本当は日が変わってから渡すつもりだったが、流れ的にも今渡すことにした。
「……え、わたしに?」
「うん、考える事は同じだったみたいだね」
驚くしーちゃんに、俺は笑いながらプレゼントを手渡すと「開けてみて」とそのままプレゼントを開封して貰う。
「これ、リップと……水族館のチケット?」
「うん、一方的にプレゼントすると気を使っちゃうかなと思ったから、これなら一緒に行けるかなって」
そう、俺は今日買ってきたリップと一緒に、予め入手しておいた水族館のチケットも合わせてラッピングして貰っておいたのだ。

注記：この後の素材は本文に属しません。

(* ===== verification/VecIter.v ===== *)
(** * VecIter: scanning a chunked vector (src/vec/mem_chunked_vec.hpp)

    [iter] is the iterator of a [for] loop over a vector; [range_iter] visits
    the chunks [first .. last] and is what parallel scans are built from.  The
    iterators are states here; a loop is the list of record addresses it
    dereferences.  The loops are bounded by fuel; [slots v] steps are enough. *)

From Stdlib Require Import Sorting.Sorted.
From stdpp Require Import sorting.
From S2P Require Import Prelude Chunk VecSpec ChunkedVec.

Section iter.
  Context {T : Type} `{Inhabited T}.
  Variable n : nat.   (* num_entries *)
  Implicit Types v : mem_chunked_vec T.

Definition slot_used (v : mem_chunked_vec T) (k p : nat) : bool :=
  match chunk_list_ v !! k with
  | Some c => match slots_ c !! p with Some b => b | None => false end
  | None => false
  end.

(** [ptr->next_] *)
Definition next_chunk (v : mem_chunked_vec T) (k : nat) : option nat :=
  if (S k <? num_chunks v)%nat then Some (S k) else None.

(** The state of [iter]; [None] is the end iterator [iter(nullptr)]. *)
Definition iter : Type := option loc.

(** [iter(ptr, p)]: skip to the first used slot of this chunk. *)
Fixpoint iter_skip (fuel : nat) (v : mem_chunked_vec T) (k p : nat) : iter :=
  match fuel with
  | O => None
  | S f => if slot_used v k p then Some (k, p) else iter_skip f v k (S p)
  end.

Definition vec_begin (v : mem_chunked_vec T) : iter :=
  match chunk_list_ v with [] => None | _ => iter_skip n v 0 0 end.

(** [operator++]; the outer [None] is missing fuel. *)
Fixpoint iter_incr (fuel : nat) (v : mem_chunked_vec T) (l : loc) : option iter :=
  match fuel with
  | O => None
  | S f =>
    let '(k, p) := l in
    if (S p =? n)%nat then
      match next_chunk v k with
      | None => Some None
      | Some k' => if slot_used v k' 0 then Some (Some (k', 0%nat)) else iter_incr f v (k', 0%nat)
      end
    else if slot_used v k (S p) then Some (Some (k, S p)) else iter_incr f v (k, S p)
  end.

(** [for (auto &x : vec) ...]: the records visited. *)
Fixpoint iter_list (fuel : nat) (v : mem_chunked_vec T) (it : iter) : option (list loc) :=
  match it with
  | None => Some []
  | Some l =>
    match fuel with
    | O => None
    | S f => it' ← iter_incr fuel v l; rest ← iter_list f v it'; Some (l :: rest)
    end
  end.

Record range_iter : Type := mk_range {
  range_ : nat * nat;
  current_chunk_ : nat;
  cptr_ : option nat;
  pos_ : nat
}.

(** [range(first, last, pos)] ([chunk_list_[first]] is undefined out of range). *)
Definition range (v : mem_chunked_vec T) (first last pos : nat) : res range_iter :=
  if (0 <? num_chunks v)%nat then
    if (first <? num_chunks v)%nat then Val (mk_range (first, last) first (Some first) pos)
    else Exn undefined_behaviour
  else Val (mk_range (first, last) first None pos).

(** [operator bool] *)
Definition range_valid (it : range_iter) : bool :=
  (current_chunk_ it <=? (range_ it).2)%nat && bool_decide (is_Some (cptr_ it)).

(** [operator++] *)
Fixpoint range_incr (fuel : nat) (v : mem_chunked_vec T) (it : range_iter) : option range_iter :=
  match fuel, cptr_ it with
  | O, _ => None
  | _, None => Some it
  | S f, Some k =>
    let it' :=
      if (S (pos_ it) =? n)%nat
      then mk_range (range_ it) (S (current_chunk_ it)) (next_chunk v k) 0
      else mk_range (range_ it) (current_chunk_ it) (Some k) (S (pos_ it)) in
    if range_valid it' && negb (match cptr_ it' with Some k' => slot_used v k' (pos_ it')
                                                   | None => false end)
    then range_incr f v it' else Some it'
  end.

(** [for (; iter; ++iter) ...]: the records visited. *)
Fixpoint range_list (fuel : nat) (v : mem_chunked_vec T) (it : range_iter) : option (list loc) :=
  if range_valid it then
    match fuel, cptr_ it with
    | S f, Some k =>
      it' ← range_incr fuel v it; rest ← range_list f v it'; Some ((k, pos_ it) :: rest)
    | _, _ => None
    end
  else Some [].

(** ** What a scan should visit *)
Context (Hn : (0 < n)%nat).

Definition loc_of (i : nat) : loc := ((i / n)%nat, (i mod n)%nat).
Definition idx_used (v : mem_chunked_vec T) (i : nat) : bool :=
  slot_used v (loc_of i).1 (loc_of i).2.

(** The used slots of the positions [lo .. hi-1], in order. *)
Definition used_between (v : mem_chunked_vec T) (lo hi : nat) : list nat :=
  filter (λ i, idx_used v i = true) (seq lo (hi - lo)).

Definition slots (v : mem_chunked_vec T) : nat := (num_chunks v * n)%nat.

Lemma used_between_nil v lo hi : (hi ≤ lo)%nat → used_between v lo hi = [].
Proof. intros. unfold used_between. by replace (hi - lo)%nat with 0%nat by lia. Qed.

Lemma used_between_cons v lo hi :
  (lo < hi)%nat →
  used_between v lo hi =
    if idx_used v lo then lo :: used_between v (S lo) hi else used_between v (S lo) hi.
Proof.
  intros. unfold used_between. replace (hi - lo)%nat with (S (hi - S lo)) by lia. simpl.
  rewrite filter_cons. destruct (idx_used v lo); by case_decide.
Qed.

Lemma loc_of_succ i :
  loc_of (S i) = if (S (i mod n) =? n)%nat then (S (i / n), 0)%nat else (i / n, S (i mod n))%nat.
Proof.
  unfold loc_of. pose proof (Nat.div_mod_eq i n).
  pose proof (Nat.mod_upper_bound i n ltac:(lia)).
  destruct (Nat.eqb_spec (S (i mod n)) n).
  - assert (S i = S (i / n) * n)%nat as -> by nia. by rewrite Nat.div_mul, Nat.Div0.mod_mul by lia.
  - assert (S i = (i / n) * n + S (i mod n))%nat as -> by nia.
    rewrite Nat.div_add_l, (Nat.div_small (S _)), Nat.add_0_r by lia.
    f_equal. rewrite Nat.add_comm, Nat.Div0.mod_add. apply Nat.mod_small. lia.
Qed.

Lemma loc_of_lt v i : (i < slots v)%nat ↔ (i / n < num_chunks v)%nat.
Proof.
  unfold slots. split; intros.
  - apply Nat.Div0.div_lt_upper_bound. lia.
  - pose proof (Nat.div_mod_eq i n). pose proof (Nat.mod_upper_bound i n ltac:(lia)). nia.
Qed.

(** One step of the iterator, in positions. *)
Lemma iter_incr_step f v i :
  (i < slots v)%nat →
  iter_incr (S f) v (loc_of i) =
    if decide (S i < slots v)%nat then
      if idx_used v (S i) then Some (Some (loc_of (S i))) else iter_incr f v (loc_of (S i))
    else Some None.
Proof.
  intros Hi. unfold idx_used. pose proof (loc_of_succ i) as Hs.
  pose proof (loc_of_lt v (S i)) as Hlt. pose proof (proj1 (loc_of_lt v i) Hi) as Hk.
  assert ((S i / n)%nat = (loc_of (S i)).1) as Hd by done. rewrite Hd, Hs in Hlt. rewrite Hs.
  unfold loc_of at 1. cbn [iter_incr]. unfold next_chunk.
  destruct (Nat.eqb_spec (S (i mod n)) n); cbn [fst snd] in *.
  - destruct (Nat.ltb_spec (S (i / n)) (num_chunks v)).
    + by rewrite decide_True by (apply Hlt; lia).
    + by rewrite decide_False by (rewrite Hlt; lia).
  - by rewrite decide_True by (apply Hlt; lia).
Qed.

Lemma iter_incr_spec f v i :
  (i < slots v)%nat → (slots v - i ≤ f)%nat →
  iter_incr f v (loc_of i) = Some (loc_of <$> head (used_between v (S i) (slots v))).
Proof.
  revert i. induction f as [|f IH]; intros i Hi Hf; [lia|].
  rewrite iter_incr_step by done. case_decide.
  - rewrite used_between_cons by lia. destruct (idx_used v (S i)); [done|]. apply IH; lia.
  - by rewrite used_between_nil by lia.
Qed.

Lemma used_between_head v lo hi i l :
  used_between v lo hi = i :: l →
  (lo ≤ i < hi)%nat ∧ idx_used v i = true ∧ l = used_between v (S i) hi.
Proof.
  remember (hi - lo)%nat as d eqn:Hd. revert lo Hd.
  induction d as [|d IH]; intros lo Hd; [by rewrite used_between_nil by lia|].
  rewrite used_between_cons by lia. destruct (idx_used v lo) eqn:E.
  - intros [= <- <-]. split; [lia|done].
  - intros Hu. apply IH in Hu; [|lia]. destruct Hu as (? & ? & ?). split; [lia|done].
Qed.

Lemma iter_list_spec f v lo :
  (slots v - lo ≤ f)%nat →
  iter_list f v (loc_of <$> head (used_between v lo (slots v))) =
    Some (loc_of <$> used_between v lo (slots v)).
Proof.
  revert lo. induction f as [|f IH]; intros lo Hf.
  - by rewrite used_between_nil by lia.
  - destruct (used_between v lo (slots v)) as [|i l] eqn:E; [done|].
    apply used_between_head in E as (Hi & _ & ->). cbn [head fmap option_fmap option_map list_fmap].
    cbn [iter_list]. rewrite iter_incr_spec by lia. simpl. rewrite IH by lia. done.
Qed.

Lemma loc_of_small p : (p < n)%nat → loc_of p = (0%nat, p).
Proof. intros. unfold loc_of. by rewrite Nat.div_small, Nat.mod_small. Qed.

Lemma iter_skip_spec f v p :
  (0 < num_chunks v)%nat → (p + f)%nat = n →
  iter_skip f v 0 p = loc_of <$> head (used_between v p n).
Proof.
  intros Hc. revert p. induction f as [|f IH]; intros p Hp.
  - by rewrite used_between_nil by lia.
  - rewrite used_between_cons by lia. unfold idx_used. rewrite loc_of_small by lia. simpl.
    destruct (slot_used v 0 p); [simpl; by rewrite loc_of_small by lia|]. apply IH. lia.
Qed.

Lemma used_between_app v lo mid hi :
  (lo ≤ mid ≤ hi)%nat →
  used_between v lo hi = used_between v lo mid ++ used_between v mid hi.
Proof.
  intros. unfold used_between. replace (hi - lo)%nat with ((mid - lo) + (hi - mid))%nat by lia.
  rewrite seq_app, filter_app. by replace (lo + (mid - lo))%nat with mid by lia.
Qed.
(* ===== verification/Protocol.v ===== *)
(** * Protocol: the multiversion protocol on one object

    The steps that transactions take on one committed object, as a transition
    system built from the code's operations ([Mvto]), with a ghost history of
    the committed contents.  The invariant relates every version the object
    keeps to that history; from it follow what a transaction reads, that it
    reads the same content again, and that uncommitted work is never read.
    One path is left out: a transaction that has written the object and is
    refused to delete it unlocks its uncommitted version in [delete_node];
    [refused_delete_leaks] shows that the others then see it.
    Deleting uses [delete_node]'s versions; what the variants in
    [delete_relationship] and [detach_delete_node] do differently is in
    [GraphOps]. *)

From Stdlib Require Import Sorting.Sorted.
From S2P Require Import Prelude Txn Mvto.

Section protocol.
  Context {B P K : Type}.
  Variable copy_fields : B → B → B.
  (** what clients see of the fields; commit copies all of it *)
  Variable key : B → K.
  Context (copy_key : ∀ b b', key (copy_fields b b') = key b').

Definition content : Type := K * P.
Definition version_content (d : dirty_object B P) : content :=
  (key (body_ (elem_ d)), properties_ d).

(** The object, the properties in its table, the committed contents with their
    commit timestamps (newest first), the finished transactions, and the
    largest timestamp garbage collection was run for. *)
Record mstate : Type := mk_ms {
  ob : tobj B P;
  mprops : P;
  hist : list (Z * content);
  finished : gset Z;
  horizon : Z
}.

(** The content a transaction should see: the last one committed before it. *)
Definition ver_at (h : list (Z * content)) (x : Z) : option content :=
  e ← snd <$> list_find (λ e, e.1 ≤ x) h; Some e.2.

Definition with_ob (t : tobj B P) (s : mstate) : mstate :=
  mk_ms t (mprops s) (hist s) (finished s) (horizon s).

(** A transaction that may still act. *)
Definition active (x : Z) (s : mstate) : Prop := 0 < x < INF ∧ x ∉ finished s.

(** The steps; every outcome of an operation is a step, exceptions included,
    but for one: a transaction that has written the object is not refused to
    delete it.  In the code it can be: [delete_node] then unlocks the version of
    the transaction, and others see it ([refused_delete_leaks] below). *)
Inductive mstep : Z → mstate → mstate → Prop :=
  | step_read x s t out :
      active x s → fetch x (ob s) = (t, out) → mstep x s (with_ob t s)
  | step_update x s t out g f :
      active x s → update_op x (mprops s) g f (ob s) = (t, out) → mstep x s (with_ob t s)
  | step_delete x s t out connected q :
      active x s → (connected = true → txn_id_ (main_ (ob s)) ≠ x) →
      delete_op connected x (mprops s) q (ob s) = (t, out) → mstep x s (with_ob t s)
  | step_commit x s t out oldest w l :
      active x s → txn_id_ (main_ (ob s)) = x → versions (ob s) = w :: l →
      commit_version copy_fields x oldest (ob s) = (t, out) →
      mstep x s
        (if bool_decide (bts_ (elem_ w) = cts_ (elem_ w))
         then mk_ms t (mprops s) (hist s) ({[x]} ∪ finished s) (Z.max oldest (horizon s))
         else mk_ms t (properties_ w) ((x, version_content w) :: hist s) ({[x]} ∪ finished s)
                (Z.max oldest (horizon s)))
  | step_abort x s t out :
      active x s → txn_id_ (main_ (ob s)) = x → abort_version x (ob s) = (t, out) →
      mstep x s (mk_ms t (mprops s) (hist s) ({[x]} ∪ finished s) (horizon s))
  | step_finish x s :
      active x s → txn_id_ (main_ (ob s)) ≠ x →
      mstep x s (mk_ms (ob s) (mprops s) (hist s) ({[x]} ∪ finished s) (horizon s))
  | step_gc x s t out oldest :
      txn_id_ (main_ (ob s)) = 0 → gc oldest (ob s) = (t, out) →
      mstep x s (mk_ms t (mprops s) (hist s) (finished s) (Z.max oldest (horizon s))).
(* ===== verification/DictSpec.v ===== *)
(** * DictSpec: the interfaces around the string dictionary

    [Pool]: what the dictionary needs of the place where its strings are kept.
    [Dictionary]: what the tables of the graph need of the dictionary.
    [StringPool] and [Dict] implement them. *)

From Stdlib Require Import Ascii.
From S2P Require Import Prelude.

(** C strings end at the null character. *)
Definition NUL : ascii := "000".

Definition no_nul (s : str) : Prop := NUL ∉ s.

(** ** What the dictionary needs of a pool

    [pool_has p l]: the pool holds the strings of [l] under their codes. *)
Class Pool (P : Type) := {
  pool_add : str → M P Z;
  pool_extract : P → Z → res str;
  pool_scan : P → res (list (str * Z));
  pool_has : P → list (str * Z) → Prop;
  pool_fits : P → str → Prop;

  pool_codes p l : pool_has p l → NoDup l.*2;
  pool_code_range p l s c : pool_has p l → (s, c) ∈ l → 0 < c < UNKNOWN_CODE;
  pool_extract_ok p l s c : pool_has p l → (s, c) ∈ l → pool_extract p c = Val s;
  pool_scan_ok p l : pool_has p l → pool_scan p = Val l;
  pool_add_ok p l s : pool_has p l → no_nul s → pool_fits p s →
    ∃ p' c, pool_add s p = (p', Val c) ∧ pool_has p' (l ++ [(s, c)])
}.

(** ** What the graph needs of the dictionary

    [d_has d m]: the codes of [d] and their strings are the map [m]. *)
Class Dictionary (D : Type) := {
  d_insert : str → M D Z;
  d_lookup_string : D → str → Z;
  d_lookup_code : D → Z → res str;
  d_has : D → gmap Z str → Prop;
  d_fits : D → str → Prop;

  d_insert_ok d m s : d_has d m → no_nul s → d_fits d s →
    ∃ d' c, d_insert s d = (d', Val c) ∧ d_has d' (<[c := s]> m) ∧ 0 < c < UNKNOWN_CODE
      ∧ (m !! c = None ∨ m !! c = Some s) ∧ ∀ c', m !! c' = Some s → c' = c;
  d_known_ok d m s c : d_has d m → m !! c = Some s → d_insert s d = (d, Val c);
  d_lookup_ok d m s : d_has d m → d_fits d s →
    d_lookup_string d s = 0 ∨ m !! d_lookup_string d s = Some s;
  d_code_ok d m s c : d_has d m → m !! c = Some s →
    d_lookup_code d c = Val s ∧ d_lookup_string d s = c ∧ 0 < c < UNKNOWN_CODE
}.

一方的に物をあげると、きっとしーちゃんの性格から気を使っちゃうだろうと思ったから、一緒に行けるもので何か無いかと考え抜いた結果、俺は水族館を選んだ。
だって、魚を見て喜んでいるしーちゃんの姿が思い浮かんだから――。
「ありがとうたっくん!大好きっ!!」
するとしーちゃんは、嬉しそうに俺に飛びついてきた。
まさか俺もサプライズを用意しているとは思わなかったのだろう、喜んでくれているようで本当に良かった。
「じゃあ、しーちゃんの買ってくれたケーキ食べちゃおうか」
「うん!アーンしてあげるねっ♪えへへ♪」
こうして俺は、しーちゃんにアーンをして貰いながら一緒にケーキを食べつつ、楽しいひと時を共に過ごした。
時計を見ると、早いものでもう0時少し手前まで時間が経っていた。
本当はもう帰らないといけない時間はとっくに過ぎているのだが、今日だけはもう暫くお邪魔させて貰う。
何故なら、今日は11日――つまり日付が変わって12日が、しーちゃんの誕生日だからだ。
その為に俺が今ここにいる事は、しーちゃんももう分かっているのだろう。
もう遅い時間だけど、何も言わず俺に身を預けながら、少し頬を赤く染めて幸せそうな顔をしていた。
そして、時計の針が0時をさした――。
「……しーちゃん、改めまして誕生日おめでとう」
「……うん、ありがとうたっくん」
身を寄せ合いながら、一緒にテレビを見ていた俺達二人は、そう言葉を交わすとお互いの顔を向き合わせる。
――そしてそのまま、俺達はそっと互いの唇を重ね合った――。
「……えへへ、次はたっくんの番だね」
「まぁ、うん、そうだね」
そうか、次は俺か。でも正直、あんまり祝われるのには慣れてないから正直照れ臭かった。
するとしーちゃんは、「えいっ!」と言って突然俺に抱きついてきた。
「ねぇたっくん、あと30分だけこうしててもいい?」
「いいよ、気が済むまで」
「いいの?そしたら朝になっちゃうけど?」
「んー、明日は学校だから、それだと嬉しいけど困っちゃうかな」
「えへへ、冗談だよーだ♪」
こうして俺は、帰る前にもう暫くしーちゃんに抱きつかれている事にしたのであった――。